= Beginning of Section =

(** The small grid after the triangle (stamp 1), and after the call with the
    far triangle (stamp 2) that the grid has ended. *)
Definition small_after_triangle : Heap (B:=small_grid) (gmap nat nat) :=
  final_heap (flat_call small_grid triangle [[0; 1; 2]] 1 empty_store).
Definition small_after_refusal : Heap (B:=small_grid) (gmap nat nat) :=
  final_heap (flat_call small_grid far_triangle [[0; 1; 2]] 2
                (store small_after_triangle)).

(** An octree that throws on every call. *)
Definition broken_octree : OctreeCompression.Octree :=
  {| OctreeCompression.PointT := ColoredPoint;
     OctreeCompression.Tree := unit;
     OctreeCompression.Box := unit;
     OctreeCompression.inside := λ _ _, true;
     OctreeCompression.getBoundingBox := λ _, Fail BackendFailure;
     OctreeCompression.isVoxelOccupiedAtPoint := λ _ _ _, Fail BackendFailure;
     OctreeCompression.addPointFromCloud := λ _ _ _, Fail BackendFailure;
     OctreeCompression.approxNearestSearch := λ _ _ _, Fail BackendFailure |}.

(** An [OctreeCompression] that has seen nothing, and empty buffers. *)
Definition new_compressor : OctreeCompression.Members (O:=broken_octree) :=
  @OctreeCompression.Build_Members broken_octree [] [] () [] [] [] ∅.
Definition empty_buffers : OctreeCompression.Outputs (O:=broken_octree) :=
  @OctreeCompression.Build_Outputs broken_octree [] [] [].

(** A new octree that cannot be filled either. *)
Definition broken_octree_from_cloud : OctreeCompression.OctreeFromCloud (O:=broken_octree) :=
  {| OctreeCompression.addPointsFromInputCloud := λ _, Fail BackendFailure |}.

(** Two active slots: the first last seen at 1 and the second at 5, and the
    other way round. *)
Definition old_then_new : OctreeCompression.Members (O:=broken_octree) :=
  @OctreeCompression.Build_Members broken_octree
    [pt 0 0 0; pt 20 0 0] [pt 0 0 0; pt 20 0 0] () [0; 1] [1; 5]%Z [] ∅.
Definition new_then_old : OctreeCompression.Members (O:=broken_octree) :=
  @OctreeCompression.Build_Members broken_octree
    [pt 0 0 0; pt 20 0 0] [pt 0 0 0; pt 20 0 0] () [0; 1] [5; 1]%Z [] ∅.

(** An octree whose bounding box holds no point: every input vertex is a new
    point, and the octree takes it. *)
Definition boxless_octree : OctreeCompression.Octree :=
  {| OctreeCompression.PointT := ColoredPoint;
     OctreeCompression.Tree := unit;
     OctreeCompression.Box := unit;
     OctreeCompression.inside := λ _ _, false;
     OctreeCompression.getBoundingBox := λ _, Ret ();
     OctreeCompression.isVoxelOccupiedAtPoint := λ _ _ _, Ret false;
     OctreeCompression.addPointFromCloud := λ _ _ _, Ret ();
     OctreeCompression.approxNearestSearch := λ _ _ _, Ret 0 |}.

= End of Section =
= Beginning of Section =

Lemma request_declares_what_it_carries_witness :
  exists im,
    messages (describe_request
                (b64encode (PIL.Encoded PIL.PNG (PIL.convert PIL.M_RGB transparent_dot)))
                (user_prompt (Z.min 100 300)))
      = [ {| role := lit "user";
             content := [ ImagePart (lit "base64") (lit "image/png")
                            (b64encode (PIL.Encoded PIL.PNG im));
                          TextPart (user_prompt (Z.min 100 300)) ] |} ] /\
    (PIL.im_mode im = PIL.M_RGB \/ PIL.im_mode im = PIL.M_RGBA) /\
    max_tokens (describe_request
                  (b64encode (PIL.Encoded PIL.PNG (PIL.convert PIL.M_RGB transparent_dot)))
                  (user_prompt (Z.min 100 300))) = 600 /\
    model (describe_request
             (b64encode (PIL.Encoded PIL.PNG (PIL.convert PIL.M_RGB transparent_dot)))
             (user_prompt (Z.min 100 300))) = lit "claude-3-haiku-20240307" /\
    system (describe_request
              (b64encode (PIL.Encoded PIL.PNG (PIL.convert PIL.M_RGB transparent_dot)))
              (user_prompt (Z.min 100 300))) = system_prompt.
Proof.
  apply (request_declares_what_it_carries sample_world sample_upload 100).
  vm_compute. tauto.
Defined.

= End of Section =
= Beginning of Section =

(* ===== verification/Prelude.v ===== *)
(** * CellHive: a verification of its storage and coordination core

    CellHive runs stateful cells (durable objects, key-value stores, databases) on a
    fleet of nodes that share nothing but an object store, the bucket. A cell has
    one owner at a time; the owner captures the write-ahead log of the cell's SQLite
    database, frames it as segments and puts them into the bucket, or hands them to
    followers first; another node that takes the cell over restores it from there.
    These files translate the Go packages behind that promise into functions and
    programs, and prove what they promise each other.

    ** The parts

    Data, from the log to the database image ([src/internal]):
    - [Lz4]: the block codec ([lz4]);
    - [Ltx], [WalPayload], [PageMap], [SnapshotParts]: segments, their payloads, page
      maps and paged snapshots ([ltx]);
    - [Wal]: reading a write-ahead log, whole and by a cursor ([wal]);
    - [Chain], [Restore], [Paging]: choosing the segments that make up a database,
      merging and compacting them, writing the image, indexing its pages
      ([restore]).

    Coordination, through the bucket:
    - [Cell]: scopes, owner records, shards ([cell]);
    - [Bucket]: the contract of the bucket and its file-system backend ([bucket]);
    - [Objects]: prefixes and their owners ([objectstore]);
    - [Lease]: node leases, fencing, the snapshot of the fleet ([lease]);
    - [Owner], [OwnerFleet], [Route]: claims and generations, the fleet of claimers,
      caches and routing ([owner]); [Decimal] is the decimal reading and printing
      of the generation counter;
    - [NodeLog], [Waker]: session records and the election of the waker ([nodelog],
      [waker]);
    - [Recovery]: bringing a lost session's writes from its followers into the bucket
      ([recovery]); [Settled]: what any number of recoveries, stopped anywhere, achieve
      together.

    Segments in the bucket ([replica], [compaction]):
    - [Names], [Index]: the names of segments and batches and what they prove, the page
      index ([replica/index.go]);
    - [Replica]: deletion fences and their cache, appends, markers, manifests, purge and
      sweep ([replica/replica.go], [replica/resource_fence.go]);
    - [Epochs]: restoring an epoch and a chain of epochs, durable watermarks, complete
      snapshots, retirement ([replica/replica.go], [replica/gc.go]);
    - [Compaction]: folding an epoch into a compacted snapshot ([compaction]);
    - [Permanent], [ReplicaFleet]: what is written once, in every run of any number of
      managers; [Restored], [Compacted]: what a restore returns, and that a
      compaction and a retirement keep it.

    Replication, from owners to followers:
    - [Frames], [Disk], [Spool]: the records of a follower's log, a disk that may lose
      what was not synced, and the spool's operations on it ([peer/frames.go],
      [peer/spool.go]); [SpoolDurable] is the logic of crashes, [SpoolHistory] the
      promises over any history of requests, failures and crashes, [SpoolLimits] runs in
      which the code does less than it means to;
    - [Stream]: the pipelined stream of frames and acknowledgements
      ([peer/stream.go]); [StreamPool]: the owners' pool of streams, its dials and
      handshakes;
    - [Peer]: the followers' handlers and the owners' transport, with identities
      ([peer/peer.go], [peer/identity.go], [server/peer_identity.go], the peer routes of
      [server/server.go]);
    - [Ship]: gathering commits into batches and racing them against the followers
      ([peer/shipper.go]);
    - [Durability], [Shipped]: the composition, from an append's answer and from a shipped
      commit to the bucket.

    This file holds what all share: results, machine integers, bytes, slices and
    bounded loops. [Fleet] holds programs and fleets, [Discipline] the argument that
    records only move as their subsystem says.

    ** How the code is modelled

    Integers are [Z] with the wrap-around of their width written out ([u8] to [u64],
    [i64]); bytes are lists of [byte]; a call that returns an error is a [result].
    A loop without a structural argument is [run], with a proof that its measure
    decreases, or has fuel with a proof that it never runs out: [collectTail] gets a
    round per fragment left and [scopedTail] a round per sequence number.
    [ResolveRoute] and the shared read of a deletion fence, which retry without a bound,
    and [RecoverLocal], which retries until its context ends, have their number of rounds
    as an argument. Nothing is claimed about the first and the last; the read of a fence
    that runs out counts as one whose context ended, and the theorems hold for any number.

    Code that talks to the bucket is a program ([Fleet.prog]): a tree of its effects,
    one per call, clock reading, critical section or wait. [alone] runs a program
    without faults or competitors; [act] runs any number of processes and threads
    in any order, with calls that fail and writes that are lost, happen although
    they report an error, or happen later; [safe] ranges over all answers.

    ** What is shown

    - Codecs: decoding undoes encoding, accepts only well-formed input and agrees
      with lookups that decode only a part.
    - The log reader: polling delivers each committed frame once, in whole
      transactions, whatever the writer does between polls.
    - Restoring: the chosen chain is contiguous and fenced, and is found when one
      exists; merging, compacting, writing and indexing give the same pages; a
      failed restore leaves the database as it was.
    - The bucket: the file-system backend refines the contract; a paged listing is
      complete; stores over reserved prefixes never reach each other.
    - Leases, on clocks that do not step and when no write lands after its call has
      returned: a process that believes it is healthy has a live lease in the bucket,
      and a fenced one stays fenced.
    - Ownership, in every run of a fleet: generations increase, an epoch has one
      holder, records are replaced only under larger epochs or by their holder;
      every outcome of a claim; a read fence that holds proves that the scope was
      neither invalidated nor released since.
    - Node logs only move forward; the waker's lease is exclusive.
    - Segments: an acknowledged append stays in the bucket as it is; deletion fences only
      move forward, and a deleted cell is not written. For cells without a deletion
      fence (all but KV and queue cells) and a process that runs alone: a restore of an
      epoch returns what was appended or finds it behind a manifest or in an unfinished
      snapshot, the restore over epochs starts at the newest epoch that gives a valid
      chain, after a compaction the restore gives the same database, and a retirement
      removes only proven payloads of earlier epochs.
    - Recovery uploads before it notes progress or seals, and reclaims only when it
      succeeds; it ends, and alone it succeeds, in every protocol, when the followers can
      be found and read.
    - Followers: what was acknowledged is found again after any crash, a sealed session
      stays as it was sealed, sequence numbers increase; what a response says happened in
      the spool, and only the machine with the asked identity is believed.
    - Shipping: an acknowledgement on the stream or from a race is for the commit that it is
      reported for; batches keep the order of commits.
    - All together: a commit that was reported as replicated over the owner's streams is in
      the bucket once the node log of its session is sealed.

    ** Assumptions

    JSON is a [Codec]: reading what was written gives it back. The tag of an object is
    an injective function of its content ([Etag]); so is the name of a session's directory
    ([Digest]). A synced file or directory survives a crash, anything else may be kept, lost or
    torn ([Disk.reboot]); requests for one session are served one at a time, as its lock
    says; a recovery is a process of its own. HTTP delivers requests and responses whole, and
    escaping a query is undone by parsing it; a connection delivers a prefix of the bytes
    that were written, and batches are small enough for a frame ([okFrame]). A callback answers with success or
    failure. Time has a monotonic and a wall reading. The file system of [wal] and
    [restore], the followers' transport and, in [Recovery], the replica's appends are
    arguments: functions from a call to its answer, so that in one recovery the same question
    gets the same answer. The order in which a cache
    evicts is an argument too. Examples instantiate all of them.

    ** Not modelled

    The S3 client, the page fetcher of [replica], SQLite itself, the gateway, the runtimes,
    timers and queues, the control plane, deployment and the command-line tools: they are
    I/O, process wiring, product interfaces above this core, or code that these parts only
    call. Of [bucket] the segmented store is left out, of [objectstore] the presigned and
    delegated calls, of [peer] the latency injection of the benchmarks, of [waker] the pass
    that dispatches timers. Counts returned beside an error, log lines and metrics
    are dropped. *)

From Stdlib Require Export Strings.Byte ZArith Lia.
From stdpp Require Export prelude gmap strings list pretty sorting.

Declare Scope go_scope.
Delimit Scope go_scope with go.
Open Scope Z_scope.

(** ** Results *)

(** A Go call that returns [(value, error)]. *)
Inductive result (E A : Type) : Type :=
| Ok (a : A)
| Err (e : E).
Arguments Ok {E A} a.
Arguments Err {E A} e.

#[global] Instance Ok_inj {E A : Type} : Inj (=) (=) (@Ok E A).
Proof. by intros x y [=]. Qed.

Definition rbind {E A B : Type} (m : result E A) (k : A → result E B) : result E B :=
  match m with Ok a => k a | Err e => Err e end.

= End of Section =

Action item
When a line in the material contains the string "keep", copy that line.

Solved problem
      compaction and a retirement keep it.
      reported for; batches keep the order of commits.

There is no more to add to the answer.